(** * Session analytics pipeline of [enhanced_insights.py]

    A shallow embedding of the parts of the pipeline that the testable
    properties of the specification talk about: JSON recovery from free
    text, the facet cache, the chunker, the per-session metric extractor,
    facet extraction and the batch loop of [main].

    Conventions.
    - A Python [str] is a list of Unicode code points ([list N]).
    - A Python exception that a function lets escape is the [Raised]
      outcome of [result]; an exception a function catches itself is
      turned into the value the handler returns.
    - The text-generation collaborator and the file system are explicit
      arguments: the collaborator is a function from the request to its
      outcome, the facet cache a finite map from session id to the text of
      the entry. *)

From Stdlib Require Import ZArith NArith List String Ascii Lia Bool.
From Stdlib Require Import DecimalString.
From Stdlib Require DecimalFacts DecimalPos.
From stdpp Require Import base option list gmap.

Open Scope Z_scope.
Open Scope list_scope.

(** ** Python strings *)

Abbreviation pystr := (list N).

(** [py] turns a literal into a Python string.  The backquote stands for
    the double quote (code point 34), which the literals below would
    otherwise have to escape. *)
Fixpoint py (s : string) : pystr :=
  match s with
  | EmptyString => []
  | String a s' =>
      (if Ascii.eqb a "`"%char then 34%N else N_of_ascii a) :: py s'
  end.

Definition pystr_eqb (a b : pystr) : bool := bool_decide (a = b).

(** [pat in s] on strings: some suffix of [s] starts with [pat]. *)
Fixpoint starts_with (pat s : pystr) : bool :=
  match pat, s with
  | [], _ => true
  | _ :: _, [] => false
  | p :: pat', c :: s' => (p =? c)%N && starts_with pat' s'
  end.

Fixpoint contains (pat s : pystr) : bool :=
  starts_with pat s ||
  match s with
  | [] => false
  | _ :: s' => contains pat s'
  end.

(** [s.find(c)] for a one-character needle: [None] is Python's [-1]. *)
Fixpoint find_char (c : N) (s : pystr) : option nat :=
  match s with
  | [] => None
  | x :: s' => if (x =? c)%N then Some 0%nat else S <$> find_char c s'
  end.

(** ** JSON values, as [json.loads] builds them *)

(** A JSON object is a Python [dict]: insertion-ordered, keys unique.  A
    float is kept as the text it was read from ([float] itself is outside
    the embedding); the constants [NaN], [Infinity] and [-Infinity] are
    floats too. *)
#[warnings="-register-all"]
Inductive json : Type :=
| JNull
| JBool (b : bool)
| JInt (n : Z)
| JFloat (lexeme : pystr)
| JStr (s : pystr)
| JArr (items : list json)
| JObj (pairs : list (pystr * json)).

(** [d.get(k)] and [d[k] = v] on an insertion-ordered dict. *)
Fixpoint dict_get {V} (k : pystr) (d : list (pystr * V)) : option V :=
  match d with
  | [] => None
  | (k', v) :: d' => if pystr_eqb k' k then Some v else dict_get k d'
  end.

Fixpoint dict_set {V} (k : pystr) (v : V) (d : list (pystr * V))
  : list (pystr * V) :=
  match d with
  | [] => [(k, v)]
  | (k', v') :: d' =>
      if pystr_eqb k' k then (k', v) :: d' else (k', v') :: dict_set k v d'
  end.

(** [dict(pairs)]: later pairs overwrite earlier ones in place. *)
Definition dict_of_pairs {V} (pairs : list (pystr * V)) : list (pystr * V) :=
  fold_left (fun d kv => dict_set (fst kv) (snd kv) d) pairs [].

(** ** The decoder behind [extract_json_object]

    [json.JSONDecoder.raw_decode], [scanner.scan_once], [JSONObject],
    [JSONArray] and [scanstring] of the standard library.  The functions
    take the text from the current index on and return the value with the
    text after it; every [JSONDecodeError] is [None].

    The limits of the runtime are not part of these functions: the
    library refuses an integer literal of more than 4300 digits with a
    [ValueError] and nesting past the recursion limit with a
    [RecursionError], neither of which is a [JSONDecodeError].  On such a
    text the functions below return what the grammar gives; the
    statements that depend on it are about values and texts within
    these limits ([within_limits], [text_within_limits]). *)

Definition is_ws (c : N) : bool :=
  ((c =? 32) || (c =? 9) || (c =? 10) || (c =? 13))%N.

(** [WHITESPACE.match(s, end).end()] *)
Fixpoint skip_ws (s : pystr) : pystr :=
  match s with
  | c :: s' => if is_ws c then skip_ws s' else s
  | [] => []
  end.

Definition is_digit (c : N) : bool := ((48 <=? c) && (c <=? 57))%N.

Definition hex_val (c : N) : option N :=
  if is_digit c then Some (c - 48)%N
  else if ((97 <=? c) && (c <=? 102))%N then Some (c - 87)%N
  else if ((65 <=? c) && (c <=? 70))%N then Some (c - 55)%N
  else None.

(** [_decode_uXXXX]: four hexadecimal digits, as the C scanner reads them. *)
Definition decode_uXXXX (h1 h2 h3 h4 : N) : option N :=
  match hex_val h1, hex_val h2, hex_val h3, hex_val h4 with
  | Some a, Some b, Some c, Some d =>
      Some (((a * 16 + b) * 16 + c) * 16 + d)%N
  | _, _, _, _ => None
  end.
(** * use-await: the [useAwaitData] hook as a state machine

    A shallow embedding of [src/index.ts].  The hook keeps its state in React
    cells ([useMemo], [useRef]) that survive between renders; here they are the
    fields of one record, and every function of the source that touches them
    becomes a function from record to record.  Closures created by one
    execution of the hook body ([abort], [tick], [onfulfilled], [onrejected],
    [updateResult]) all capture the same two variables, [task] and
    [abortController]; a closure is therefore represented by that captured
    environment. *)

From stdpp Require Import gmap list.
From Stdlib Require Import ZArith.

(** ** Data *)

(** [useAwaitData.Status]. *)
Inductive Status := running | fulfilled | rejected | aborted.

(** A task is a function object; the [Map] compares keys by identity, so a
    task is represented by its identity. *)
Abbreviation AsyncTask := nat (only parsing).

(** An [AbortController] is likewise represented by its identity. *)
Abbreviation AbortController := nat (only parsing).

(** Values of type [unknown] that reach [onrejected]: the two module-level
    symbols, or anything else a task body may throw. *)
Inductive unknown := symbolInvalidate | symbolAborted | thrown (e : Z).

(** The variables captured by the closures of one execution of the hook body. *)
Record Run := { task : AsyncTask; abortController : AbortController }.

(** [useAwaitData.Result]; the [abort] property of a running result is the
    closure of the run that built the result. *)
Inductive Result :=
| Running (abort : Run)
| Fulfilled (value : Z)
| Rejected (error : unknown)
| Aborted.

Definition status (result : Result) : Status :=
  match result with
  | Running _ => running
  | Fulfilled _ => fulfilled
  | Rejected _ => rejected
  | Aborted => aborted
  end.

(** The promise returned by one call of [tick]: resolved with the [tick]
    closure of some run, or rejected with a reason. *)
Inductive TickPromise := resolve (tick : Run) | reject (reason : unknown).

(** How the promise returned by [task(scheduler)] settles. *)
Inductive Outcome := fulfils (value : Z) | rejects (error : unknown).

(** Calls with an effect outside the hook's own cells, and the two writes of
    [updateResult], in the order in which the code performs them. *)
Inductive Effect :=
| ResultSet (result : Result)          (* resultRef.current = result *)
| TasksSet (t : AsyncTask) (s : Status) (* tasks.set(t, s) *)
| TasksDelete (t : AsyncTask)          (* tasks.delete(t) *)
| ControllerAbort (c : AbortController) (* c.abort() *)
| Rerender                             (* rerender() *)
| TaskCall (r : Run).                  (* task(scheduler) *)

(** The cells of one mounted hook. *)
Record Hook := {
  tasks : gmap nat Status;
  staleTaskRef : option AsyncTask;
  staleAbortControllerRef : option AbortController;
  resultRef : Result;
  (* the controllers whose signal has [aborted === true] *)
  signals : gset nat;
  (* the closure environments created so far, oldest first *)
  runs : list Run;
  effects : list Effect
}.

(** ** Operations *)

Definition emit (e : Effect) (h : Hook) : Hook :=
  {| tasks := tasks h; staleTaskRef := staleTaskRef h;
     staleAbortControllerRef := staleAbortControllerRef h;
     resultRef := resultRef h; signals := signals h; runs := runs h;
     effects := effects h ++ [e] |}.

Definition set_tasks (m : gmap nat Status) (h : Hook) : Hook :=
  {| tasks := m; staleTaskRef := staleTaskRef h;
     staleAbortControllerRef := staleAbortControllerRef h;
     resultRef := resultRef h; signals := signals h; runs := runs h;
     effects := effects h |}.

Definition set_resultRef (result : Result) (h : Hook) : Hook :=
  {| tasks := tasks h; staleTaskRef := staleTaskRef h;
     staleAbortControllerRef := staleAbortControllerRef h;
     resultRef := result; signals := signals h; runs := runs h;
     effects := effects h |}.

Definition set_staleTaskRef (t : option AsyncTask) (h : Hook) : Hook :=
  {| tasks := tasks h; staleTaskRef := t;
     staleAbortControllerRef := staleAbortControllerRef h;
     resultRef := resultRef h; signals := signals h; runs := runs h;
     effects := effects h |}.

Definition set_staleAbortControllerRef (c : option AbortController) (h : Hook) : Hook :=
  {| tasks := tasks h; staleTaskRef := staleTaskRef h;
     staleAbortControllerRef := c;
     resultRef := resultRef h; signals := signals h; runs := runs h;
     effects := effects h |}.

Definition set_signals (s : gset nat) (h : Hook) : Hook :=
  {| tasks := tasks h; staleTaskRef := staleTaskRef h;
     staleAbortControllerRef := staleAbortControllerRef h;
     resultRef := resultRef h; signals := s; runs := runs h;
     effects := effects h |}.

Definition set_runs (l : list Run) (h : Hook) : Hook :=
  {| tasks := tasks h; staleTaskRef := staleTaskRef h;
     staleAbortControllerRef := staleAbortControllerRef h;
     resultRef := resultRef h; signals := signals h; runs := l;
     effects := effects h |}.

(** [rerender = () => setIsRerender({})]: the notifier. *)
Definition rerender (h : Hook) : Hook := emit Rerender h.

(** [AbortController.prototype.abort]: the signal's flag becomes true. *)
Definition controller_abort (c : AbortController) (h : Hook) : Hook :=
  emit (ControllerAbort c) (set_signals ({[c]} ∪ signals h) h).

(** [updateResult], lines 138-141, as captured by run [r]. *)
Definition updateResult (r : Run) (result : Result) (h : Hook) : Hook :=
  let h := emit (ResultSet result) (set_resultRef result h) in
  emit (TasksSet (task r) (status result))
       (set_tasks (<[task r := status result]> (tasks h)) h).

(** [abort], lines 122-128, as captured by run [r]. *)
Definition abort (r : Run) (h : Hook) : Hook :=
  match tasks h !! task r with
  | Some running =>
      rerender (controller_abort (abortController r) (updateResult r Aborted h))
  | _ => h
  end.

(** [onfulfilled], lines 144-154. *)
Definition onfulfilled (r : Run) (value : Z) (h : Hook) : Hook :=
  match tasks h !! task r with
  | None => h
  | Some aborted => h
  | Some _ => rerender (updateResult r (Fulfilled value) h)
  end.

(** [onrejected], lines 155-165. *)
Definition onrejected (r : Run) (error : unknown) (h : Hook) : Hook :=
  match error with
  | symbolInvalidate => h
  | symbolAborted => h
  | _ => rerender (updateResult r (Rejected error) h)
  end.

(** [tick], lines 167-179.  The executor of the promise runs synchronously,
    so the promise is already settled when [tick] returns. *)
Definition tick (r : Run) (h : Hook) : TickPromise :=
  match tasks h !! task r with
  | None => reject symbolInvalidate
  | Some aborted => reject symbolAborted
  | Some _ => resolve r
  end.

(** [task(scheduler).then(onfulfilled).catch(onrejected)], line 191, at the
    moment the task's promise settles. *)
Definition settle (r : Run) (o : Outcome) (h : Hook) : Hook :=
  match o with
  | fulfils value => onfulfilled r value h
  | rejects error => onrejected r error h
  end.
(** * ip_whois_tool: a shallow embedding of the lookup engine

    The development follows the Python sources module by module:
    - [whois_tool/util.py]: [validate_ip], [is_valid_ip],
      [filter_valid_ips], the normalizer ([extract_asn],
      [extract_organization], [extract_country], [extract_city],
      [format_timestamp], [normalize_whois_result]) and
      [merge_whois_results];
    - [whois_tool/cache.py]: [CacheManager] ([_get_cache_path], [get],
      [set], [clean_expired]);
    - [whois_tool/resolvers/system_resolver.py]: [_parse_whois_output],
      [_execute_whois_command], [_perform_lookup];
    - [whois_tool/resolvers/base.py]: [BaseResolver]
      ([_apply_rate_limit], [lookup], [register], [get_all_resolvers]);
    - [whois_tool/resolvers/__init__.py]: [get_resolver_by_method],
      [RESOLVER_MAP], [get_available_resolvers], [get_resolver];
    - [whois_tool/engine.py]: [WhoisEngine] ([lookup_ip], [process_ips],
      [clean_cache]);
    - [whois_tool/cli.py]: [get_ip_addresses];
    - [whois_tool/output.py]: [write_json].

    Modelling conventions.
    - A Python [str] is a [string]; a character is a code point in the
      range U+0000..U+00FF (one [ascii]).
    - Python values are the inductive [pyval]; a [dict] with string keys
      is an insertion-ordered association list with unique keys.
    - Wall-clock readings and durations are rationals ([Q]).
    - Stateful code is written in a state-and-exception monad over a
      [World]: the file system, the clock, a plan of injected I/O
      failures, a trace of the side effects performed, and the records
      emitted through the logger of engine.py (the loggers of the other
      modules are left out; logging has no effect on control flow).
    - What the package calls but does not define (the resolvers' data
      sources, [str] of numbers and containers, [datetime]) is the class
      [Backend]; [ipaddress], [re], [os], [json] and [time] are modelled
      as far as the sources use them.
    - Only exceptions deriving from [Exception] are modelled.
    - The thread pool of [process_ips] is modelled by the order in which
      the lookups complete. *)

From Stdlib Require Import ZArith QArith Ascii String List Lia Lqa Bool Permutation.
From stdpp Require Import base option list gmap strings pretty.

Local Open Scope string_scope.
Local Open Scope Z_scope.
Local Open Scope list_scope.

(** ** Python strings *)

(** [str.isspace] on a single character (code points below 256). *)
Definition is_space (c : ascii) : bool :=
  let n := nat_of_ascii c in
  ((9 <=? n)%nat && (n <=? 13)%nat) || ((28 <=? n)%nat && (n <=? 32)%nat)
  || (n =? 133)%nat || (n =? 160)%nat.

(** The line boundaries recognised by [str.splitlines]. *)
Definition is_linebreak (c : ascii) : bool :=
  let n := nat_of_ascii c in
  ((10 <=? n)%nat && (n <=? 13)%nat) || ((28 <=? n)%nat && (n <=? 30)%nat)
  || (n =? 133)%nat.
+---+
_WHAT IS REQUIRED_
Of the lines above, extract only those from the line with "resultRef := resultRef h; signals := s;" to the line with "Definition rerender (h", both included, exactly as written.

_ANSWER TO THE EXERCISE_
     resultRef := resultRef h; signals := s; runs := runs h;
     effects := effects h |}.

Definition set_runs (l : list Run) (h : Hook) : Hook :=
  {| tasks := tasks h; staleTaskRef := staleTaskRef h;
     staleAbortControllerRef := staleAbortControllerRef h;
     resultRef := resultRef h; signals := signals h; runs := l;
     effects := effects h |}.

(** [rerender = () => setIsRerender({})]: the notifier. *)
Definition rerender (h : Hook) : Hook := emit Rerender h.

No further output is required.